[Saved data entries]
Definition deselect (n : nat) (c : chip) : chip :=
  match got c with
  | true :: false :: true :: r =>
      if enabled c && (length r =? n + 16)%nat then set_cell c (word_of (take n r)) (word_of (drop n r))
      else Chip (cells c) (enabled c) []
  | true :: true :: true :: r =>
      if enabled c && (length r =? n)%nat then set_cell c (word_of r) 65535
      else Chip (cells c) (enabled c) []
  | true :: false :: false :: true :: true :: r =>
      Chip (cells c) (if (length r =? n - 2)%nat then true else enabled c) []
  | true :: false :: false :: false :: false :: r =>
      Chip (cells c) (if (length r =? n - 2)%nat then false else enabled c) []
  | _ => Chip (cells c) (enabled c) []
  end.

Definition drive (n : nat) (c : chip) (e : edge) : chip :=
  match e with
  | Bit b => Chip (cells c) (enabled c) (got c ++ [b])
  | Deselect => deselect n c
  end.

(** The data-out line, where the protocol fixes it. *)
Definition data_out (n : nat) (c : chip) : option bool :=
  match got c with
  | true :: true :: false :: r =>
      if (n <? length r)%nat then
        Some (Z.testbit (cells c (word_of (take n r))) (16 - Z.of_nat (length r - n)))
      else None
  | _ => None
  end.

(** Running an exchange; [None] when a sample is not what the chip drives. *)
Fixpoint chip_run (n : nat) (c : chip) (evs : list event) : option chip :=
  match evs with
  | [] => Some c
  | Drive e :: r => chip_run n (drive n c e) r
  | Sample b :: r => if decide (data_out n c = Some (negb b)) then None else chip_run n c r
  end.

Lemma chip_run_app n e1 : forall c e2 c2, chip_run n c (e1 ++ e2) = Some c2 ->
  exists c1, chip_run n c e1 = Some c1 /\ chip_run n c1 e2 = Some c2.
Proof.
  induction e1 as [|[e|b] e1 IH]; intros c e2 c2 H; [by exists c|by apply IH|].
  cbn [app chip_run] in *. case_decide; [done|]. by apply IH.
Qed.

(** Samples constrain the chip but do not change it. *)
Lemma chip_run_drives n evs : forall c c', chip_run n c evs = Some c' -> c' = foldl (drive n) c (drives evs).
Proof.
  induction evs as [|[e|b] evs IH]; intros c c' H; cbn [chip_run drives] in *.
  - by simplify_eq.
  - by apply IH.
  - case_decide; [done|]. by apply IH.
Qed.

Lemma drive_bits n data k : forall c,
  foldl (drive n) c (bits data k) = Chip (cells c) (enabled c) (got c ++ msb data k).
Proof.
  unfold bits. induction k as [|k IH]; intros c; simpl; [destruct c; simpl; by rewrite app_nil_r|].
  set (b := Z.testbit data (Z.of_nat k)).
  change (foldl (drive n) (drive n c (Bit b)) (Bit <$> msb data k) =
    Chip (cells c) (enabled c) (got c ++ b :: msb data k)).
  rewrite IH. simpl. by rewrite <- app_assoc.
Qed.

Lemma length_msb data k : length (msb data k) = k.
Proof. induction k; simpl; congruence. Qed.

Lemma word_of_snoc_acc acc bs :
  foldl (fun d b => 2 * d + Z.b2z b) acc bs = acc * 2 ^ Z.of_nat (length bs) + word_of bs.
Proof.
  unfold word_of. revert acc. induction bs as [|b bs IH]; intros acc; cbn [foldl length]; [lia|].
  rewrite IH, (IH (2 * 0 + Z.b2z b)). rewrite Nat2Z.inj_succ, Z.pow_succ_r by lia. lia.
Qed.

Lemma word_of_cons b bs : word_of (b :: bs) = Z.b2z b * 2 ^ Z.of_nat (length bs) + word_of bs.
Proof. unfold word_of at 1. cbn [foldl]. rewrite word_of_snoc_acc. lia. Qed.

(** Bits sent are bits received. *)
Lemma word_of_msb data k : word_of (msb data k) = data mod 2 ^ Z.of_nat k.
Proof.
  induction k as [|k IH]; [by rewrite Z.mod_1_r|]. cbn [msb]. rewrite word_of_cons, length_msb, IH.
  rewrite Nat2Z.inj_succ. replace (Z.succ (Z.of_nat k)) with (Z.of_nat k + 1) by lia.
  rewrite Z.pow_add_r, Z.pow_1_r, Z.rem_mul_r, <- Z.testbit_spec' by lia. lia.
Qed.

(** The samples of a word clocked in are the bits of the addressed cell. *)
Lemma clocked_in_word n w bs : forall c r c',
  got c = true :: true :: false :: r -> cells c (word_of (take n r)) = w ->
  (length r + length bs = n + 16)%nat -> (n <= length r)%nat ->
  chip_run n c (clocked_in bs) = Some c' -> bs = msb w (length bs).
Proof.
  induction bs as [|b bs IH]; intros c r c' Hg Hw Hl Hn H; [done|].
  change (chip_run n c (Drive (Bit false) :: Sample b :: clocked_in bs) = Some c') in H.
  cbn [chip_run drive] in H. set (c1 := Chip (cells c) (enabled c) (got c ++ [false])) in *.
  assert (Hg1 : got c1 = true :: true :: false :: (r ++ [false])) by (unfold c1; simpl; by rewrite Hg).
  assert (Ht : take n (r ++ [false]) = take n r) by (apply take_app_le; lia).
  assert (Hw1 : cells c1 (word_of (take n (r ++ [false]))) = w) by (by rewrite Ht).
  assert (Ho : data_out n c1 = Some (Z.testbit w (Z.of_nat (length bs)))).
  { unfold data_out. rewrite Hg1, Hw1, length_app. cbn [length] in *.
    rewrite (proj2 (Nat.ltb_lt _ _)) by lia. do 2 f_equal. lia. }
  rewrite Ho in H. case_decide as Hd; [done|]. cbn [length msb] in *. f_equal.
  - destruct b, (Z.testbit w (Z.of_nat (length bs))); done.
  - eapply (IH c1); [exact Hg1|exact Hw1| | |exact H]; rewrite length_app; simpl; lia.
Qed.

*ASSIGNED TASK*. Search the entries for the word "take" and show every line that has it.

*SOLUTION*.
      if enabled c && (length r =? n + 16)%nat then set_cell c (word_of (take n r)) (word_of (drop n r))
        Some (Z.testbit (cells c (word_of (take n r))) (16 - Z.of_nat (length r - n)))
  got c = true :: true :: false :: r -> cells c (word_of (take n r)) = w ->
  assert (Ht : take n (r ++ [false]) = take n r) by (apply take_app_le; lia).
  assert (Hw1 : cells c1 (word_of (take n (r ++ [false]))) = w) by (by rewrite Ht).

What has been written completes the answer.